Enfin, observons que les arrêts du Conseil d’Etat semblent insister sur cette idée que la décision doit avoir été portée à la connaissance de l’intéressé par l’Administration, ce qui implique de la part de celle-ci une communication, une démarche quelconque (sauf cependant dans l’hypothèse des membres d’assemblées délibérantes qui, étant participants de la délibération, la portent eux-mêmes à leur propre connaissance). Cette démarche imposée à l’Administration exclut l’idée d’une connaissance acquise par l’intéressé par ses propres moyens, alors qu’il ne serait pas participant de la décision. Cette précision semble bien résulter d’un arrêt du Cons. d’Etat, 31 janvier 1908, Brousse (Rec. des arrêts du Cons. d’Etat, p. 92), rendu sur la demande d’indemnité intentée contre une commune par un fonctionnaire municipal révoqué. Dans cette affaire, il semble qu’en fait, le réclamant avait eu connaissance de la délibération du conseil municipal rejetant sa demande d’indemnité, mais le Conseil d’Etat déclare que, « la délibération n’ayant pas été notifiée au sieur Brousse, le délai n’a pu courir contre lui ».

Tout cela n’est évidemment pas très net ni très satisfaisant, et nous répétons qu’il serait désirable que, par un développement des mesures de publicité, le Conseil d’Etat pût être ramené sans inconvénient au dilemme de la notification ou de la publication. Peut-être même pourrait-on mettre en discussion la pratique de la notification administrative, et se demander si elle n’est pas pour quelque chose dans le malaise qui se révèle en toute cette matière. La notification des décisions par la voie administrative est très commode et très économique, mais elle a le défaut de n’être pas solennelle, et de ne pas emporter avec elle sa preuve. Elle a besoin d’être prouvée, et c’est à l’Administration à en faire la preuve (V. Cons. d’Etat, 22 mars 1907, Desplanches, 3e espèce). N’est-ce point par cette question de la preuve d’un acte, qui en soi n’est pas solennel, que l’on glisse dans tous les à peu près des présomptions de la connaissance acquise ? Le danger de l’absence des formalités solennelles est que l’on tombe dans les questions de fait, et le fait, ici, il n’y a pas à se le dissimuler, c’est la connaissance acquise par n’importe quel moyen.

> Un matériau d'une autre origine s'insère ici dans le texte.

(* ===== verification/VerifierInputs.v ===== *)
(** The verifier-input codec ([src/backend/verifier_inputs.py], codecs [hpx-vi/1]
    and [hpx-vi/2]): hexadecimal decoding under a size ceiling, the canonical
    BN254 field encoding, the three public-input schemas and the conformance entry
    point [classify].  Every rejection is a [VerifierInputError] value carrying the
    reject code and the field name, in the check order of the code. *)
From Stdlib Require Import ZArith Lia.
From stdpp Require Import base decidable strings numbers list.
From S2P Require Import Prelude PyStr Sha256.

Open Scope Z_scope.
Definition VerifierCache_set (c : cache) (now : Z) (f : key_fields) (valid : bool)
    (pid : option str) : result exn cache :=
  key ← get_cache_key f; cache_set cfg c now key valid pid.

Definition VerifierCache_invalidate (c : cache) (f : key_fields) (pid : option str) :
    result exn cache :=
  key ← get_cache_key f; Ok (cache_invalidate c key pid).
End methods.

(** * Facts about keys *)

Lemma encode_cache_key_field_inv v s :
  encode_cache_key_field v = Ok s →
  ∃ n, utf8_len v = Some n ∧ 0 ≤ n ∧ s = dec_str n ++ 58 :: v.
Proof.
  unfold encode_cache_key_field, utf8_len. destruct (utf8_encode v) as [b|]; [|done].
  intros [= <-]. exists (zlen b). split_and!; [done|unfold zlen; lia|done].
Qed.

Lemma key_field_prefix v v' s s' r r' :
  encode_cache_key_field v = Ok s → encode_cache_key_field v' = Ok s' →
  s ++ r = s' ++ r' → v = v' ∧ r = r'.
Proof.
  intros (n & Hn & Hp & ->)%encode_cache_key_field_inv (n' & Hn' & Hp' & ->)%encode_cache_key_field_inv Heq.
  rewrite <- !app_assoc in Heq. cbn in Heq.
  apply (digits_sep_inj (λ c, 48 ≤ c < 58)) in Heq as (Hd & _ & Heq); auto using dec_str_digits; try lia.
  apply dec_str_inj_nonneg in Hd as <-; [|done..]. by eapply utf8_len_prefix.
Qed.

(** Length prefixes make the framing unambiguous. *)
Lemma key_payload_inj fs fs' p :
  length fs = length fs' → key_payload fs = Ok p → key_payload fs' = Ok p → fs = fs'.
Proof.
  unfold key_payload. revert fs' p. induction fs as [|v fs IH]; intros [|v' fs'] p Hlen Hp Hp'; try done.
  cbn [result_mapM] in Hp, Hp'.
  destruct (encode_cache_key_field v) as [s|] eqn:Hs; [|done].
  destruct (encode_cache_key_field v') as [s'|] eqn:Hs'; [|done].
  rewrite bind_Ok in Hp, Hp'.
  destruct (result_mapM encode_cache_key_field fs) as [ss|] eqn:Hss; [|done].
  destruct (result_mapM encode_cache_key_field fs') as [ss'|] eqn:Hss'; [|done].
  rewrite !bind_Ok in Hp, Hp'. cbn [concat] in Hp, Hp'.
  injection Hp as Hp. injection Hp' as Hp'. rewrite <- Hp' in Hp.
  destruct (key_field_prefix _ _ _ _ _ _ Hs Hs' Hp) as [-> Hr]. f_equal.
  apply (IH fs' (concat ss)); [by injection Hlen|by rewrite ?Hss|].
  rewrite ?Hss'. cbn. by rewrite Hr.
Qed.

(** * Facts about the ordered table *)

Lemma dict_del_length {A} k (d : list (str * A)) :
  (length (dict_del k d) ≤ length d)%nat ∧
  (k ∈ d.*1 → length (dict_del k d) < length d)%nat.
Proof.
  split; [apply sublist_length, dict_del_subset|].
  induction d as [|[k' v] d IH]; cbn; [by intros ?%elem_of_nil|].
  intros [->|Hin]%elem_of_cons.
  - rewrite decide_True by done. pose proof (sublist_length _ _ (dict_del_subset k' d)). lia.
  - case_decide; cbn; [pose proof (sublist_length _ _ (dict_del_subset k d)); lia|].
    specialize (IH Hin). lia.
Qed.

Lemma foldr_dict_del_get {A} k ks (d : list (str * A)) :
  dict_get k (foldr dict_del d ks) = if decide (k ∈ ks) then None else dict_get k d.
Proof.
  induction ks as [|k' ks IH]; cbn; [by rewrite decide_False by apply not_elem_of_nil|].
  rewrite dict_get_del, IH. repeat case_decide; set_solver.
Qed.

Lemma foldr_dict_del_sublist {A} ks (d : list (str * A)) : foldr dict_del d ks `sublist_of` d.
Proof. induction ks; cbn; [done|]. etrans; [apply dict_del_subset|done]. Qed.

(** * The operations as one transition function *)

Inductive op : Type :=
  | OpGet (now : Z) (key : str) (proof_id : option str)
  | OpSet (now : Z) (key : str) (is_valid : bool) (proof_id : option str)
  | OpInvalidate (key : str) (proof_id : option str)
  | OpInvalidateProof (proof_id : str)
  | OpClear.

Il faudrait, ou que l’Administration adoptât la notification par huissier, ou que des formes fussent créées pour la notification administrative.

II. — Toutes les évolutions de jurisprudence que nous venons d’examiner ont ceci de commun qu’elles tendent à maintenir dans sa rigueur le délai de deux mois du recours pour excès de pouvoir contre les décisions explicites. Il s’est constitué une jurisprudence plus grave en matière de décision implicite résultant du silence de l’Administration; elle tend à supprimer ici le délai, c’est-à-dire qu’après l’expiration du délai de quatre mois de la loi du 17 juillet 1900, d’où résulte la décision implicite de rejet de la réclamation, le Conseil d’Etat ne soulève pas la question d’un délai de deux mois qui existerait pour former le recours (V. Cons. d’Etat, 7 août 1905, Zill-Desilles, S. et P. 1906.3.129, et la note de M. Hauriou; 24 févr. 1905, Société du canal de jonction de la Sambre à l’Oise, liée, des arrêts du Cons. d’Etat, p. 193; 21 févr. 1908, Muratet, Id. p. 172). Mais nous nous bornons à rappeler cette jurisprudence; ce n’est pas le moment d’y insister.